:: INSTRUCTIONS FOR THE TASK ::
Once the line containing "destruct (FindNodes ov" is found in the entries below, restate it and each following line word for word, stopping after the line containing "Proof. unfold usableNodes.".

[Collected data entries]
(* ===== verification/Sync.v ===== *)
(** * internal/sync: scans, state and plans (sync.go, remote.go, state.go, reconcile.go)

    The three-way reconciliation of a local directory with a namespace: the
    snapshots of the two sides, the base they last agreed on, and the plan of
    operations computed from the three. Go ranges over a map in an unspecified
    order; [plan] receives that order as an argument. *)

From Stdlib Require Import Ascii.
From S2P Require Import Prelude GoLib Store Crypto Chunk Pipeline Codec Manifest Identity Provider LocalFS.

(** ** Snapshots *)

Inductive kind := kindLeaf | kindDir.
#[export] Instance kind_eq_dec : EqDecision kind.
Proof. solve_decision. Defined.

Record localState := mkLS { ls_kind : kind; ls_isSymlink : bool; ls_size : Z; ls_mtimeNS : Z; ls_mode : Z }.
Record remoteState := mkRS { rs_id : ItemID; rs_kind : kind; rs_isSymlink : bool; rs_size : Z; rs_content : bytes; rs_meta : bytes }.
Abbreviation localSnapshot := (gmap string localState).
Abbreviation remoteSnapshot := (gmap string remoteState).

Definition itemKindOf (it : Item) : kind := if it_IsDir it then kindDir else kindLeaf.

Definition parentPath (p : string) : string := match last_slash p with None => "" | Some (a, _) => a end.
Definition baseName (p : string) : string := match last_slash p with None => p | Some (_, b) => b end.

Fixpoint count_slash (p : string) : Z :=
  match p with EmptyString => 0 | String c p => (if decide (c = "/"%char) then 1 else 0) + count_slash p end.
Definition depth (p : string) : Z := if decide (p = "") then 0 else count_slash p + 1.

(** [localAbs]: filepath.Join cleans the path. *)
Definition localAbs (root : path) (rel : string) : path := foldl clean_step root (split_slash "" rel).

(** What a walk of the tree meets beside the nodes: an unreadable root, a
    directory whose listing fails, an entry whose Info fails. *)
Record ScanFaults := mkScan { sf_root : bool; sf_readdir : path → bool; sf_info : path → bool }.
(** The leading hexadecimal digits of a group, and the rest. *)
Fixpoint hex_run (s : bytes) : list Z * bytes :=
  match s with
  | [] => ([], [])
  | c :: r =>
      match (if decide (65 ≤ b2Z c ≤ 70) then nib (Z2b (b2Z c + 32)) else nib c) with
      | None => ([], s)
      | Some d => let '(ds, rest) := hex_run r in (d :: ds, rest)
      end
  end.

(** What the group loop of the address parser has when it stops: the bytes read
    so far, where the ellipsis stands, and the unread text. *)
Fixpoint groups (fuel : nat) (ip : bytes) (ellipsis : option nat) (s : bytes)
    : option (bytes * option nat * bytes) :=
  match fuel with
  | O => Some (ip, ellipsis, s)
  | S fuel =>
      let '(ds, rest) := hex_run s in
      if decide (length ds = 0 ∨ 4 < length ds)%nat then None
      else
        let acc := foldl (λ a d, a * 16 + d) 0 ds in
        match rest with
        | c :: _ =>
            if decide (c = chr ".") then
              if bool_decide (ellipsis = None) && negb (bool_decide (length ip = 12%nat)) then None
              else if decide (16 < length ip + 4)%nat then None
              else (λ v4, (ip ++ v4, ellipsis, [])) <$> parseIPv4 s
            else
              let ip := ip ++ [Z2b (acc / 256); Z2b acc] in
              if negb (bool_decide (c = chr ":")) then None
              else
                match drop 1 rest with
                | [] => None
                | d :: r =>
                    if decide (d = chr ":") then
                      if bool_decide (is_Some ellipsis) then None
                      else match r with
                           | [] => Some (ip, Some (length ip), [])
                           | _ => groups fuel ip (Some (length ip)) r
                           end
                    else groups fuel ip ellipsis (d :: r)
                end
        | [] => Some (ip ++ [Z2b (acc / 256); Z2b acc], ellipsis, [])
        end
  end.
(** Repair can succeed without repairing. Let lookups leave the network as
    it is, and let every discovered node be listed as a provider of a shard while
    the survival check finds it missing (stale records, or providers that do not
    have it). Then Put of the regenerated shard reports success, nothing changes
    anywhere, and the next survival check finds the shard missing again. *)
Theorem repair_put_trusts_records `{Sha256, Ed25519} {W S : Type} `{!Store S} (ov : Overlay W) (r : RepairStore S) (data : bytes)
    (nonce : option bytes) (w : W) (cs : list bytes) :
  (∀ id max w', (ov_providers ov id max w').1 = w') → (∀ max w', (ov_peers ov max w').1 = w') →
  (FindNodes ov defaultMaxProviders w).2 = Ok cs →
  (∀ p, p ∈ cs → p ∈ (FindProviders ov (HashOf data) defaultMaxProviders w).2) →
  (rs_Has ov r (HashOf data) nonce w).2 = Ok false →
  rs_Put ov r data w = (r, w, Ok (HashOf data)) ∧
  let '(r', w', _) := rs_Put ov r data w in (rs_Has ov r' (HashOf data) nonce w').2 = Ok false.
Proof.
  intros Hpr Hpe Ec Hsub Hm.
  assert (rs_Put ov r data w = (r, w, Ok (HashOf data))) as E; [|by rewrite E].
  unfold rs_Put. assert ((FindProviders ov (HashOf data) defaultMaxProviders w).1 = w) as Ew.
  { unfold FindProviders. specialize (Hpr (HashOf data) defaultMaxProviders w). cbn -[ov_providers] in *. by destruct (ov_providers ov _ _ w). }
  assert ((FindNodes ov defaultMaxProviders w).1 = w) as Ew2.
  { unfold FindNodes. specialize (Hpe defaultMaxProviders w). cbn -[ov_peers] in *. by destruct (ov_peers ov _ w). }
  destruct (FindProviders ov (HashOf data) defaultMaxProviders w) as [w1 holders]. cbn in Ew, Hsub. subst w1.
  destruct (FindNodes ov defaultMaxProviders w) as [w2 c]. cbn in Ec, Ew2. subst c w2.
  assert (List.filter (λ p, negb (bool_decide (p ∈ holders))) cs = []) as ->; [|done].
  induction cs as [|p cs IH]; [done|]. cbn. rewrite bool_decide_true by (apply Hsub; left). cbn. apply IH. intros q Hq. apply Hsub. by right.
Qed.

(** ** Placement *)

Section targets.
Context `{Hpt : PeerText}.

Fixpoint targets (n : nat) (p : PlacementStore) : list bytes :=
  match n with
  | O => []
  | S n => let '(p, t) := nextTarget p in t :: targets n p
  end.

(** A store over [nodes] with the default policy. *)
Record fresh_store (nodes : list bytes) (p : PlacementStore) : Prop := {
  fs_nodes : ps_nodes p = nodes;
  fs_cand : ps_cand p = (λ q, mkNode (node_id q) "" 0 0 false) <$> nodes;
  fs_map : ∀ q, q ∈ nodes → ps_byNodeID p !! node_id q = Some q;
  fs_unit : ps_capacityUnit p = 0;
}.

Lemma node_id_inj p q : valid_peer p → valid_peer q → node_id p = node_id q → p = q.
Proof.
  intros Hp Hq E. unfold node_id, bytes_key in E. apply (f_equal String.list_byte_of_string) in E.
  rewrite !String.list_byte_of_string_of_list_byte in E.
  pose proof (peer_roundtrip p Hp) as E1. rewrite E, (peer_roundtrip q Hq) in E1. by injection E1.
Qed.

Lemma by_node_id nodes : NoDup nodes → Forall valid_peer nodes →
  ∀ q, q ∈ nodes → index_nodes ∅ nodes !! node_id q = Some q.
Proof.
  intros Hnd Hv. assert (∀ m q, (q ∈ nodes → index_nodes m nodes !! node_id q = Some q) ∧
    (valid_peer q → q ∉ nodes → index_nodes m nodes !! node_id q = m !! node_id q)) as H;
    [|intros q; apply H].
  induction nodes as [|x nodes IH]; intros m q; [split; [by intros ?%elem_of_nil|done]|].
  change (index_nodes m (x :: nodes)) with (index_nodes (<[node_id x := x]> m) nodes).
  apply NoDup_cons in Hnd as [Hx Hnd]. apply Forall_cons in Hv as [Hvx Hv].
  destruct (IH Hnd Hv (<[node_id x := x]> m) q) as [IH1 IH2]. split.
  - intros [->|Hq]%elem_of_cons; [|by apply IH1]. by rewrite IH2, lookup_insert_eq.
  - intros Hvq [Hne Hq]%not_elem_of_cons. rewrite IH2 by done. apply lookup_insert_ne.
    intros E%node_id_inj; congruence.
Qed.

Lemma usable_all nodes : usableNodes ((λ q, mkNode (node_id q) "" 0 0 false) <$> nodes) = (λ q, mkNode (node_id q) "" 0 0 false) <$> nodes.
Proof. unfold usableNodes. induction nodes as [|x nodes IH]; cbn; [done|]. by rewrite IH. Qed.

Lemma next_target_round_robin nodes p r : fresh_store nodes p → nodes ≠ [] → ps_sel p = SelRoundRobin r →
  let '(p', t) := nextTarget p in
  fresh_store nodes p' ∧ ps_sel p' = SelRoundRobin (RR.mkRR (RR.next r + 1)) ∧
  nodes !! (RR.next r mod length nodes)%nat = Some t.
Proof.
  intros [Hn Hc Hm Hu] Hne Hs. unfold nextTarget. rewrite Hu, Hs. cbn [Z.ltb Z.compare]. rewrite Hc.
  cbn [sel_Pick]. change (Pick ?c r) with (RR.pick c r). unfold RR.pick. rewrite usable_all, length_fmap.
  destruct (lookup_lt_is_Some_2 nodes (RR.next r mod length nodes)%nat) as [t Ht];
    [apply Nat.mod_upper_bound; by destruct nodes|].
  destruct ((λ q, mkNode (node_id q) "" 0 0 false) <$> nodes) as [|y ys] eqn:E; [by destruct nodes|].
  rewrite <-E, list_lookup_fmap, Ht. cbn [fmap option_fmap option_map nd_ID].
  rewrite Hm by (by eapply list_elem_of_lookup_2). cbn. split_and!; [|done|done]. split; cbn; [done|congruence|done|done].
Qed.

Lemma targets_round_robin nodes n : ∀ p r, fresh_store nodes p → nodes ≠ [] → ps_sel p = SelRoundRobin r →
  targets n p = (λ i, default [] (nodes !! ((RR.next r + i) mod length nodes)%nat)) <$> seq 0 n.
Proof.
  induction n as [|n IH]; intros p r Hp Hne Hs; [done|]. cbn [targets].
  pose proof (next_target_round_robin nodes p r Hp Hne Hs) as Ht. destruct (nextTarget p) as [p' t].
  destruct Ht as (Hp' & Hs' & Ht). rewrite (IH p' _ Hp' Hne Hs'). cbn [seq fmap list_fmap].
  rewrite Nat.add_0_r, Ht. f_equal. rewrite <-(fmap_S_seq 0 n), <-list_fmap_compose. apply list_fmap_ext. intros _ i _.
  cbn. do 3 f_equal. lia.
Qed.
End targets.

(** A stripe lands on distinct nodes. A PlacementStore made over distinct
    nodes sends any [n] consecutive Puts, from the first on, to pairwise distinct
    nodes of the set as long as [n] is at most its size: with at least k+m
    candidates no node gets two shards of a stripe. *)
Theorem placement_distinct `{PeerText} (nodes : list bytes) (signer : bytes) (n skip : nat) (p : PlacementStore) :
  NoDup nodes → Forall valid_peer nodes → (n ≤ length nodes)%nat → NewPlacementStore nodes signer = Ok p →
  let ts := drop skip (targets (skip + n) p) in
  length ts = n ∧ NoDup ts ∧ ∀ t, t ∈ ts → t ∈ nodes.
Proof.
  intros Hnd Hv Hn E. destruct nodes as [|x nodes0]; [done|]. set (nodes := x :: nodes0) in *.
  assert (fresh_store nodes p) as Hf.
  { injection E as <-. split; [done|done| |done]. intros q Hq. by apply (by_node_id nodes). }
  assert (ps_sel p = SelRoundRobin (RR.mkRR 0)) as Hs by by injection E as <-.
  cbn zeta. rewrite (targets_round_robin nodes _ p _ Hf) by done. cbn [RR.next].
  rewrite seq_app, fmap_app, drop_app_eq by (by rewrite length_fmap, length_seq).
  assert (0 < length nodes)%nat as Hpos by (cbn; lia).
  assert (∀ i, ∃ y, nodes !! (i mod length nodes)%nat = Some y) as Hl.
  { intros i. apply lookup_lt_is_Some_2, Nat.mod_upper_bound. lia. }
  split_and!; [by rewrite length_fmap, length_seq| |].
  - apply NoDup_fmap_2_strong; [|apply NoDup_seq]. intros i j Hi Hj Eij. apply elem_of_seq in Hi, Hj.
    destruct (Hl (0 + i)%nat) as [a Ha], (Hl (0 + j)%nat) as [b Hb]. rewrite Ha, Hb in Eij. cbn in Eij. subst b.
    pose proof (NoDup_lookup nodes _ _ a Hnd Ha Hb) as Em. set (u := length nodes) in *.
    pose proof (Nat.div_mod_eq (0 + i) u). pose proof (Nat.div_mod_eq (0 + j) u).
    assert ((0 + i) / u = (0 + j) / u)%nat by nia. nia.
  - intros t (i & -> & _)%list_elem_of_fmap. destruct (Hl (0 + i)%nat) as [y Hy]. rewrite Hy. by eapply list_elem_of_lookup_2.
Qed.
Lemma emit_head w t parent name e p : p_store p = w →
  ∃ p1 ch, (match t with
     | ChangeDeleted => let! id := id_for (join parent name) in ret (mkChange t id (join parent name) None)
     | _ => let! it := itemFromEntry parent e in ret (mkChange t (it_ID it) (join parent name) (Some it))
     end) p = (p1, Ok ch) ∧ p_store p1 = w ∧ ch_Type ch = t ∧ ch_Path ch = join parent name.
Proof.
  intros Hp. destruct (item_mints parent e p) as (it & pi & Ei & Hi).
  destruct t; [unfold bind; rewrite Ei..|].
  - eexists _, _. split; [done|]. split; [by rewrite Hi|done].
  - eexists _, _. split; [done|]. split; [by rewrite Hi|done].
  - unfold bind, id_for. destruct (idFor _ (p_ids p)) as [i id]. eexists _, _. split; [done|]. by split.
Qed.

Lemma emitSubtree_S fuel parentPath name e t :
  emitSubtree (R := R) iter (S fuel) parentPath name e t =
    let! ch := match t with
               | ChangeDeleted => let! id := id_for (join parentPath name) in ret (mkChange t id (join parentPath name) None)
               | _ => let! it := itemFromEntry parentPath e in ret (mkChange t (it_ID it) (join parentPath name) (Some it))
               end in
    if decide (rc_Kind (e_Cap e) ≠ KindDir) then ret [ch]
    else
      let! entries := dirEntries (e_Cap e) in
      let! rest := for_each (λ '(cn, ce), emitSubtree iter fuel (join parentPath name) cn ce t)
                     (iter (match t with ChangeDeleted => false | _ => true end) (join parentPath name) entries) in
      ret (ch :: rest).
Proof. done. Qed.

Lemma emit_reports w : w_ok w → ∀ n e parent name t, tree w n (e_Cap e) →
  reports w (emitSubtree iter (S n) parent name e t) (λ t' s, t' = t ∧ brings w e (join parent name) s).
Proof.
  intros Hok. induction n as [|n IH]; intros e parent name t Ht p Hp; rewrite emitSubtree_S;
    destruct (emit_head w t parent name e p Hp) as (p1 & ch & Eh & Hp1 & Et & Ep); unfold bind at 1; rewrite Eh; clear Eh.
  - rewrite decide_True by by inversion Ht. exists p1, [ch]. split; [done|]. split; [done|]. intros t' s.
    rewrite reported_cons, brings_kids, kids_leaf by by inversion Ht. setoid_rewrite lookup_empty.
    pose proof (reported_nil t' s). naive_solver.
  - case_decide as Hk.
    + exists p1, [ch]. split; [done|]. split; [done|]. intros t' s. rewrite reported_cons, brings_kids, kids_leaf by done.
      setoid_rewrite lookup_empty. pose proof (reported_nil t' s). naive_solver.
    + unfold bind at 1. rewrite (dirEntries_spec w n) by done. cbv beta iota.
      destruct (reports_for_each w (λ '(cn, ce), emitSubtree iter (S n) (join parent name) cn ce t)
        (λ '(cn, ce), λ t' s, t' = t ∧ brings w ce (join (join parent name) cn) s)
        (iter (match t with ChangeDeleted => false | _ => true end) (join parent name) (kids w (e_Cap e)))) with (p := p1)
        as (p2 & cs & E2 & Hp2 & R2); [|done|].
      { intros [cn ce] Hin. apply elem_of_iter in Hin. apply IH. by eapply (tree_kids w n (e_Cap e)). }
      unfold bind. rewrite E2. exists p2, (ch :: cs). split; [done|]. split; [done|]. intros t' s.
      rewrite reported_cons, R2, brings_kids, exists_iter. naive_solver.
Qed.

(** *** The walk *)

Definition both_dirs (a b : Entry) : bool :=
  bool_decide (rc_Kind (e_Cap a) = KindDir) && bool_decide (rc_Kind (e_Cap b) = KindDir).

(** What the walk reports at a path, name by name. *)
Fixpoint delta w (old new : ReadCap) (t : ChangeType) (parts : list string) : Prop :=
  match parts with
  | [] => False
  | name :: rest =>
      match kids w old !! name, kids w new !! name with
      | None, None => False
      | None, Some ne => t = ChangeAdded ∧ (rest = [] ∨ is_Some (entry_at w (e_Cap ne) rest))
      | Some oe, None => t = ChangeDeleted ∧ (rest = [] ∨ is_Some (entry_at w (e_Cap oe) rest))
      | Some oe, Some ne => e_Cap oe ≠ e_Cap ne ∧
          if both_dirs oe ne then delta w (e_Cap oe) (e_Cap ne) t rest else t = ChangeModified ∧ rest = []
      end
  end.

Lemma delta_same w c t parts : ¬ delta w c c t parts.
Proof. destruct parts as [|name rest]; cbn; [by intros []|]. destruct (kids w c !! name); [by intros [? _]|by intros []]. Qed.

Lemma brings_rest w e child s : brings w e child s ↔ ∃ rest, s = joins child rest ∧ (rest = [] ∨ is_Some (entry_at w (e_Cap e) rest)).
Proof.
  unfold brings. split.
  - intros [->|(parts & Hs & ->)]; [exists []; split; [done|by left]|]. exists parts. auto.
  - intros (rest & -> & [->|Hs]); [by left|]. right. eauto.
Qed.
(* ===== verification/Commit.v ===== *)
(** * cmd/revika-ctl: committing a root (commands.go)

    [commitRoot] advances a User's namespace: it reads the root published in the
    DHT, merges it when another device moved it, signs, seals the companion,
    publishes both records, reads back to catch a racing writer and saves the
    durable file. The blob store, the DHT and the file are the three parts of
    the state. The DHT is any [FullRootPublisher]: its answers may change between
    two calls, which is how other devices and a hostile DHT appear. *)

From S2P Require Import Prelude GoLib Store Crypto Stripe Erasure Chunk Pipeline Blobs Wire Codec Base64 Manifest Namespace Merge.
From S2P Require Import Root Device Discovery RootStores.

(** ** Interfaces and data *)

(** [fullRootPublisher]: the publisher of a root store, and the two methods of the
    sealed companion. *)
Class FullRootPublisher (D : Type) := {
  frp_root :: RootPublisher D;
  frp_PutFullRoot : FullRootRecord → D → D * result net_err unit;
  frp_GetFullRoot : bytes → bytes → ReadCap → D → D * result net_err (option ReadCap);
}.
#[export] Instance discovery_full `{Ed25519, AesGcm, MlKem, Json readCapJSON, Json rootPointerJSON, Json fullRootJSON} {D} `{!Dht D} :
    FullRootPublisher D :=
  {| frp_root := discovery_publisher; frp_PutFullRoot := PutFullRoot; frp_GetFullRoot := GetFullRoot |}.

(** What the dynamic type of the publisher offers. *)
Inductive pub_kind := PubNil | PubRoot | PubFull.

Record commitConfig := mkCC {
  cc_signer : bytes; cc_mlkemOK : bool; cc_priv : bytes; cc_pub : bytes; cc_label : string → string;
  cc_cfg : Config; cc_recipients : list bytes }.

(** The clock and the random source of one attempt. *)
Record Draw := mkDraw { dr_now : Z; dr_rnd : nat → bytes; dr_nonce : nat → option bytes }.

Record Site (W D F : Type) := mkSite { si_blobs : W; si_dht : D; si_file : F }.
Arguments mkSite {W D F}. Arguments si_blobs {W D F}. Arguments si_dht {W D F}. Arguments si_file {W D F}.

Inductive commit_err :=
| CSealedRoot | CForeignRoot | CMerge (e : manifest_err) | CSign (e : manifest_err) | CSealErr (e : fullroot_err)
| CSave (e : rs_err) | CGaveUp.

Definition commitMaxAttempts : nat := 5.

(** [deviceLabeler], for the tag of the device ("" when it has none). *)
Definition deviceLabeler (tag name : string) : string :=
  if decide (tag = "") then DefaultLabeler name
  else let ext := path_Ext name in TrimSuffix name ext +:+ " (conflict " +:+ tag +:+ ")" +:+ ext.

(** [newRootStore]: the file with the passphrase of the process, if any. *)
Definition newRootStore (passphrase : option bytes) (f : FileRootStore) : FileRootStore :=
  mkFileRoot (fs_path f) (fs_tmp f) passphrase (fs_env f) (fs_calls f).

(** ** The commit *)

Section commit.
Context `{Hed : Ed25519} `{Hgcm : AesGcm} `{Hkem : MlKem} `{Hcj : Json readCapJSON} `{Hj : DirJson}.
Context {W D F : Type} `{Hb : !Blobs W} `{Hpub : !FullRootPublisher D} `{Hrs : !RootStore F}.
Implicit Types (cc : commitConfig) (dr : Draw) (s : Site W D F) (prev remote : option RootPointer).

(** [sameVerify]: the caps address the same blob, keys aside. *)
Definition sameVerify (a b : ReadCap) : bool := capBytesEqual (strip_cap a) (strip_cap b).

Definition sealCompanion cc dr (root : ReadCap) (seq : Z) : result fullroot_err FullRootRecord :=
  match cc_recipients cc with
  | [] => SealFullRoot (dr_rnd dr 0) (dr_nonce dr 0) (cc_signer cc) (cc_pub cc) root seq
  | recipients => SealFullRootFor (dr_rnd dr) (dr_nonce dr) (cc_signer cc) recipients root seq
  end.

Definition with_dht (d : D) s : Site W D F := mkSite (si_blobs s) d (si_file s).
Definition with_file (f : F) s : Site W D F := mkSite (si_blobs s) (si_dht s) f.
Definition with_blobs (w : W) s : Site W D F := mkSite w (si_dht s) (si_file s).

Definition commitLocalOnly cc dr (newRoot : ReadCap) prev (hasPub : bool) s : Site W D F * result commit_err unit :=
  let seq := match prev with Some p => u64 (rp_Seq p + 1) | None => 1 end in
  match SignRoot (cc_signer cc) newRoot seq (dr_now dr) with
  | Err e => (s, Err (CSign e))
  | Ok rp =>
      if hasPub then
        let '(m, r) := multi_Save rp (mkMulti (si_file s) [mkDHTRoot (si_dht s) (Public (cc_signer cc))]) in
        (mkSite (si_blobs s) (default (si_dht s) (ds_pub <$> head (mu_mirrors m))) (mu_primary m), map_err CSave r)
      else let '(f, r) := rs_Save rp (si_file s) in (with_file f s, map_err CSave r)
  end.

(** The sequence number of an attempt. *)
Definition next_seq (prevSeq : Z) remote : Z :=
  let newSeq := u64 (prevSeq + 1) in
  match remote with
  | Some r => if newSeq <? u64 (rp_Seq r + 1) then u64 (rp_Seq r + 1) else newSeq
  | None => newSeq
  end.

(** Whether the switch of the loop reaches its default case. *)
Definition forked prev remote : bool :=
  match remote, prev with
  | None, _ => false
  | Some r, None => true
  | Some r, Some p => negb (rp_Seq r <? rp_Seq p) && negb (sameVerify (rp_Root r) (rp_Root p))
  end.

(** The switch: the root to publish and the conflicts of the merge. *)
Definition fold_remote cc (fuel : nat) prev (localTip : ReadCap) remote s
    : Site W D F * result commit_err (ReadCap * list string) :=
  match remote with
  | Some r =>
      if forked prev remote then
        let '(d, full) := frp_GetFullRoot (Public (cc_signer cc)) (cc_priv cc) (rp_Root r) (si_dht s) in
        let s := with_dht d s in
        match full with
        | Ok (Some remoteFull) =>
            let base := match prev with Some p => rp_Root p | None => zeroCap end in
            let '(w, m) := Merge3 (cc_cfg cc) (cc_label cc) fuel base localTip remoteFull (si_blobs s) in
            (with_blobs w s, map_err CMerge m)
        | _ => (s, Ok (localTip, []))
        end
      else (s, Ok (localTip, []))
  | None => (s, Ok (localTip, []))
  end.

(** An attempt ends the commit, or was raced: fold in and try again. *)
Inductive attempt_res := Settled (r : result commit_err (list string)) | Raced (merged : ReadCap) (seq : Z).

(** From the merged root on: sign, seal, publish both records, re-read, save. *)
Definition publish_root cc dr (merged : ReadCap) (newSeq : Z) (conflicts : list string) s : Site W D F * attempt_res :=
  match SignRoot (cc_signer cc) merged newSeq (dr_now dr) with
  | Err e => (s, Settled (Err (CSign e)))
  | Ok rp =>
      match sealCompanion cc dr merged newSeq with
      | Err e => (s, Settled (Err (CSealErr e)))
      | Ok rec =>
          let '(d, _) := frp_PutFullRoot rec (si_dht s) in
          let '(d, _) := pub_PutRoot rp d in
          let '(d, cur) := pub_GetRoot (Public (cc_signer cc)) d in
          let s := with_dht d s in
          let save :=
            let '(f, r) := rs_Save rp (si_file s) in
            (with_file f s, Settled (match r with Ok _ => Ok conflicts | Err e => Err (CSave e) end)) in
          match cur with
          | Ok (Some cur) =>
              if (newSeq <=? rp_Seq cur) && negb (sameVerify (rp_Root cur) merged) then (s, Raced merged (rp_Seq cur)) else save
          | _ => save
          end
      end
  end.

:: SOLUTION TO THIS PROBLEM ::
  destruct (FindNodes ov defaultMaxProviders w) as [w2 c]. cbn in Ec, Ew2. subst c w2.
  assert (List.filter (λ p, negb (bool_decide (p ∈ holders))) cs = []) as ->; [|done].
  induction cs as [|p cs IH]; [done|]. cbn. rewrite bool_decide_true by (apply Hsub; left). cbn. apply IH. intros q Hq. apply Hsub. by right.
Qed.

(** ** Placement *)

Section targets.
Context `{Hpt : PeerText}.

Fixpoint targets (n : nat) (p : PlacementStore) : list bytes :=
  match n with
  | O => []
  | S n => let '(p, t) := nextTarget p in t :: targets n p
  end.

(** A store over [nodes] with the default policy. *)
Record fresh_store (nodes : list bytes) (p : PlacementStore) : Prop := {
  fs_nodes : ps_nodes p = nodes;
  fs_cand : ps_cand p = (λ q, mkNode (node_id q) "" 0 0 false) <$> nodes;
  fs_map : ∀ q, q ∈ nodes → ps_byNodeID p !! node_id q = Some q;
  fs_unit : ps_capacityUnit p = 0;
}.

Lemma node_id_inj p q : valid_peer p → valid_peer q → node_id p = node_id q → p = q.
Proof.
  intros Hp Hq E. unfold node_id, bytes_key in E. apply (f_equal String.list_byte_of_string) in E.
  rewrite !String.list_byte_of_string_of_list_byte in E.
  pose proof (peer_roundtrip p Hp) as E1. rewrite E, (peer_roundtrip q Hq) in E1. by injection E1.
Qed.

Lemma by_node_id nodes : NoDup nodes → Forall valid_peer nodes →
  ∀ q, q ∈ nodes → index_nodes ∅ nodes !! node_id q = Some q.
Proof.
  intros Hnd Hv. assert (∀ m q, (q ∈ nodes → index_nodes m nodes !! node_id q = Some q) ∧
    (valid_peer q → q ∉ nodes → index_nodes m nodes !! node_id q = m !! node_id q)) as H;
    [|intros q; apply H].
  induction nodes as [|x nodes IH]; intros m q; [split; [by intros ?%elem_of_nil|done]|].
  change (index_nodes m (x :: nodes)) with (index_nodes (<[node_id x := x]> m) nodes).
  apply NoDup_cons in Hnd as [Hx Hnd]. apply Forall_cons in Hv as [Hvx Hv].
  destruct (IH Hnd Hv (<[node_id x := x]> m) q) as [IH1 IH2]. split.
  - intros [->|Hq]%elem_of_cons; [|by apply IH1]. by rewrite IH2, lookup_insert_eq.
  - intros Hvq [Hne Hq]%not_elem_of_cons. rewrite IH2 by done. apply lookup_insert_ne.
    intros E%node_id_inj; congruence.
Qed.

Lemma usable_all nodes : usableNodes ((λ q, mkNode (node_id q) "" 0 0 false) <$> nodes) = (λ q, mkNode (node_id q) "" 0 0 false) <$> nodes.
Proof. unfold usableNodes. induction nodes as [|x nodes IH]; cbn; [done|]. by rewrite IH. Qed.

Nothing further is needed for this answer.